[YOUR INSTRUCTIONS]:
A word-for-word repeat of the records below is what this calls for.

** Opening EXERCISE MATERIAL block **

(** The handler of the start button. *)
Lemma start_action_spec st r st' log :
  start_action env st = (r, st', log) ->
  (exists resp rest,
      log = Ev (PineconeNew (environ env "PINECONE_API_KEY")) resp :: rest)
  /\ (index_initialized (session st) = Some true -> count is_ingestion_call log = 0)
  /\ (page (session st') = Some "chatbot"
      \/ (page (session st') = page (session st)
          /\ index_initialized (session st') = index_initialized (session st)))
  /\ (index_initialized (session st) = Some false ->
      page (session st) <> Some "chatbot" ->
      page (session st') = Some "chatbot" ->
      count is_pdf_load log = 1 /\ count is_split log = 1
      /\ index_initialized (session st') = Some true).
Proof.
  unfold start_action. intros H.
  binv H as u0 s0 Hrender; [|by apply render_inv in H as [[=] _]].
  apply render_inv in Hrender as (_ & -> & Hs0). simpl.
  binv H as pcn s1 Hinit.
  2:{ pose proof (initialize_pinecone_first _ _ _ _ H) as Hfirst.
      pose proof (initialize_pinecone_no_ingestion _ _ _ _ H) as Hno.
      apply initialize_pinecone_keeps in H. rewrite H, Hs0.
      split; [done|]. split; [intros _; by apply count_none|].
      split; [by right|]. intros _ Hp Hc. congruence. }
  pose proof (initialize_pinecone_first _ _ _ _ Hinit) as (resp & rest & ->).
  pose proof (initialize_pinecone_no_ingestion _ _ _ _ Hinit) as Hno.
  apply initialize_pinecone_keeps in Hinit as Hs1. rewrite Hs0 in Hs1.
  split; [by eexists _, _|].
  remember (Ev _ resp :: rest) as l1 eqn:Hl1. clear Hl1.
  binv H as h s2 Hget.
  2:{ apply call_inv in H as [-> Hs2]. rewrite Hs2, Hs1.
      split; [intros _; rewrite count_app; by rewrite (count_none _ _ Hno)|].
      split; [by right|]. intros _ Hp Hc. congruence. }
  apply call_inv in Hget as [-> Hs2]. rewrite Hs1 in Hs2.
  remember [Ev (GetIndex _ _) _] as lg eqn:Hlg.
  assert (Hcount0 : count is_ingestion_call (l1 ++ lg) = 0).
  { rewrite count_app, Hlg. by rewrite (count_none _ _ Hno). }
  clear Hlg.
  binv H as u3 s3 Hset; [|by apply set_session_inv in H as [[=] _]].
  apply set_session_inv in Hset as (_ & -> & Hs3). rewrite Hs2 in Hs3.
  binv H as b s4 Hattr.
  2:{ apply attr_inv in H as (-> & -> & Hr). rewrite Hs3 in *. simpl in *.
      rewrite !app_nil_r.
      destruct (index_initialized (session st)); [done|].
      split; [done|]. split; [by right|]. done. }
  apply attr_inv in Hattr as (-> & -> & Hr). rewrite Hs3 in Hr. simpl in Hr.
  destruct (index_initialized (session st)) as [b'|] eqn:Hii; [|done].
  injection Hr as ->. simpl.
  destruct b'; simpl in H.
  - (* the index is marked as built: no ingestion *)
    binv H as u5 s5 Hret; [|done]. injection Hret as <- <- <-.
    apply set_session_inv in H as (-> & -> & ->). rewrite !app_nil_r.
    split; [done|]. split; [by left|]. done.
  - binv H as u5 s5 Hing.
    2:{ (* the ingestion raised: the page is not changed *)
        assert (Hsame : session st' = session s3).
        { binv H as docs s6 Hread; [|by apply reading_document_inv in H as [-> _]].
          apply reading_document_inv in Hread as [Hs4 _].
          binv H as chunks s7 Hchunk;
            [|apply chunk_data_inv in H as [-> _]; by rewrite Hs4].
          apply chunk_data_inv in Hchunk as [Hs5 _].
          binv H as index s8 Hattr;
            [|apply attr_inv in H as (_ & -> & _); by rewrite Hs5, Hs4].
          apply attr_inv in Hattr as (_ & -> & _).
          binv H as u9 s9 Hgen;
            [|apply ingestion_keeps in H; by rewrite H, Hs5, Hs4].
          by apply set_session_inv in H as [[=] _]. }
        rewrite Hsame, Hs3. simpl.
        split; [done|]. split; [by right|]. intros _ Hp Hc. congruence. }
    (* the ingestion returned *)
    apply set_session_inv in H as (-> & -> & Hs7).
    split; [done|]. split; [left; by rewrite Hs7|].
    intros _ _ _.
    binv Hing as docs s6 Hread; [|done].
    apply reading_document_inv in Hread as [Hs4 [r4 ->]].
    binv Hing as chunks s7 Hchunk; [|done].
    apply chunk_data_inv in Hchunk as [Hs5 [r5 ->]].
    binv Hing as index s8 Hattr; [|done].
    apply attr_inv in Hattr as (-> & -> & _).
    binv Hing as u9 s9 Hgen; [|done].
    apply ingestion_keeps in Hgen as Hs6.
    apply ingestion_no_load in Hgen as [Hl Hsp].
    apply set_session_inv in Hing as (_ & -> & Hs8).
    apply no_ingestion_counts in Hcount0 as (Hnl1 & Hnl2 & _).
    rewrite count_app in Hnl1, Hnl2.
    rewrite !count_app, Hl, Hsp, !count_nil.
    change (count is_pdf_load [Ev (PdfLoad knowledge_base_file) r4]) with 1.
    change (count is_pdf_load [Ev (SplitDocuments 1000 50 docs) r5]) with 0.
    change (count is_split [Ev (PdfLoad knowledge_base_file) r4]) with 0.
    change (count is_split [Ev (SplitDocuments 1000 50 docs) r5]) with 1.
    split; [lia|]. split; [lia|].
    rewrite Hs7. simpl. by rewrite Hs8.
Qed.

** Closing EXERCISE MATERIAL block **

[EXERCISE RESULT]:
(** The handler of the start button. *)
Lemma start_action_spec st r st' log :
  start_action env st = (r, st', log) ->
  (exists resp rest,
      log = Ev (PineconeNew (environ env "PINECONE_API_KEY")) resp :: rest)
  /\ (index_initialized (session st) = Some true -> count is_ingestion_call log = 0)
  /\ (page (session st') = Some "chatbot"
      \/ (page (session st') = page (session st)
          /\ index_initialized (session st') = index_initialized (session st)))
  /\ (index_initialized (session st) = Some false ->
      page (session st) <> Some "chatbot" ->
      page (session st') = Some "chatbot" ->
      count is_pdf_load log = 1 /\ count is_split log = 1
      /\ index_initialized (session st') = Some true).
Proof.
  unfold start_action. intros H.
  binv H as u0 s0 Hrender; [|by apply render_inv in H as [[=] _]].
  apply render_inv in Hrender as (_ & -> & Hs0). simpl.
  binv H as pcn s1 Hinit.
  2:{ pose proof (initialize_pinecone_first _ _ _ _ H) as Hfirst.
      pose proof (initialize_pinecone_no_ingestion _ _ _ _ H) as Hno.
      apply initialize_pinecone_keeps in H. rewrite H, Hs0.
      split; [done|]. split; [intros _; by apply count_none|].
      split; [by right|]. intros _ Hp Hc. congruence. }
  pose proof (initialize_pinecone_first _ _ _ _ Hinit) as (resp & rest & ->).
  pose proof (initialize_pinecone_no_ingestion _ _ _ _ Hinit) as Hno.
  apply initialize_pinecone_keeps in Hinit as Hs1. rewrite Hs0 in Hs1.
  split; [by eexists _, _|].
  remember (Ev _ resp :: rest) as l1 eqn:Hl1. clear Hl1.
  binv H as h s2 Hget.
  2:{ apply call_inv in H as [-> Hs2]. rewrite Hs2, Hs1.
      split; [intros _; rewrite count_app; by rewrite (count_none _ _ Hno)|].
      split; [by right|]. intros _ Hp Hc. congruence. }
  apply call_inv in Hget as [-> Hs2]. rewrite Hs1 in Hs2.
  remember [Ev (GetIndex _ _) _] as lg eqn:Hlg.
  assert (Hcount0 : count is_ingestion_call (l1 ++ lg) = 0).
  { rewrite count_app, Hlg. by rewrite (count_none _ _ Hno). }
  clear Hlg.
  binv H as u3 s3 Hset; [|by apply set_session_inv in H as [[=] _]].
  apply set_session_inv in Hset as (_ & -> & Hs3). rewrite Hs2 in Hs3.
  binv H as b s4 Hattr.
  2:{ apply attr_inv in H as (-> & -> & Hr). rewrite Hs3 in *. simpl in *.
      rewrite !app_nil_r.
      destruct (index_initialized (session st)); [done|].
      split; [done|]. split; [by right|]. done. }
  apply attr_inv in Hattr as (-> & -> & Hr). rewrite Hs3 in Hr. simpl in Hr.
  destruct (index_initialized (session st)) as [b'|] eqn:Hii; [|done].
  injection Hr as ->. simpl.
  destruct b'; simpl in H.
  - (* the index is marked as built: no ingestion *)
    binv H as u5 s5 Hret; [|done]. injection Hret as <- <- <-.
    apply set_session_inv in H as (-> & -> & ->). rewrite !app_nil_r.
    split; [done|]. split; [by left|]. done.
  - binv H as u5 s5 Hing.
    2:{ (* the ingestion raised: the page is not changed *)
        assert (Hsame : session st' = session s3).
        { binv H as docs s6 Hread; [|by apply reading_document_inv in H as [-> _]].
          apply reading_document_inv in Hread as [Hs4 _].
          binv H as chunks s7 Hchunk;
            [|apply chunk_data_inv in H as [-> _]; by rewrite Hs4].
          apply chunk_data_inv in Hchunk as [Hs5 _].
          binv H as index s8 Hattr;
            [|apply attr_inv in H as (_ & -> & _); by rewrite Hs5, Hs4].
          apply attr_inv in Hattr as (_ & -> & _).
          binv H as u9 s9 Hgen;
            [|apply ingestion_keeps in H; by rewrite H, Hs5, Hs4].
          by apply set_session_inv in H as [[=] _]. }
        rewrite Hsame, Hs3. simpl.
        split; [done|]. split; [by right|]. intros _ Hp Hc. congruence. }
    (* the ingestion returned *)
    apply set_session_inv in H as (-> & -> & Hs7).
    split; [done|]. split; [left; by rewrite Hs7|].
    intros _ _ _.
    binv Hing as docs s6 Hread; [|done].
    apply reading_document_inv in Hread as [Hs4 [r4 ->]].
    binv Hing as chunks s7 Hchunk; [|done].
    apply chunk_data_inv in Hchunk as [Hs5 [r5 ->]].
    binv Hing as index s8 Hattr; [|done].
    apply attr_inv in Hattr as (-> & -> & _).
    binv Hing as u9 s9 Hgen; [|done].
    apply ingestion_keeps in Hgen as Hs6.
    apply ingestion_no_load in Hgen as [Hl Hsp].
    apply set_session_inv in Hing as (_ & -> & Hs8).
    apply no_ingestion_counts in Hcount0 as (Hnl1 & Hnl2 & _).
    rewrite count_app in Hnl1, Hnl2.
    rewrite !count_app, Hl, Hsp, !count_nil.
    change (count is_pdf_load [Ev (PdfLoad knowledge_base_file) r4]) with 1.
    change (count is_pdf_load [Ev (SplitDocuments 1000 50 docs) r5]) with 0.
    change (count is_split [Ev (PdfLoad knowledge_base_file) r4]) with 0.
    change (count is_split [Ev (SplitDocuments 1000 50 docs) r5]) with 1.
    split; [lia|]. split; [lia|].
    rewrite Hs7. simpl. by rewrite Hs8.
Qed.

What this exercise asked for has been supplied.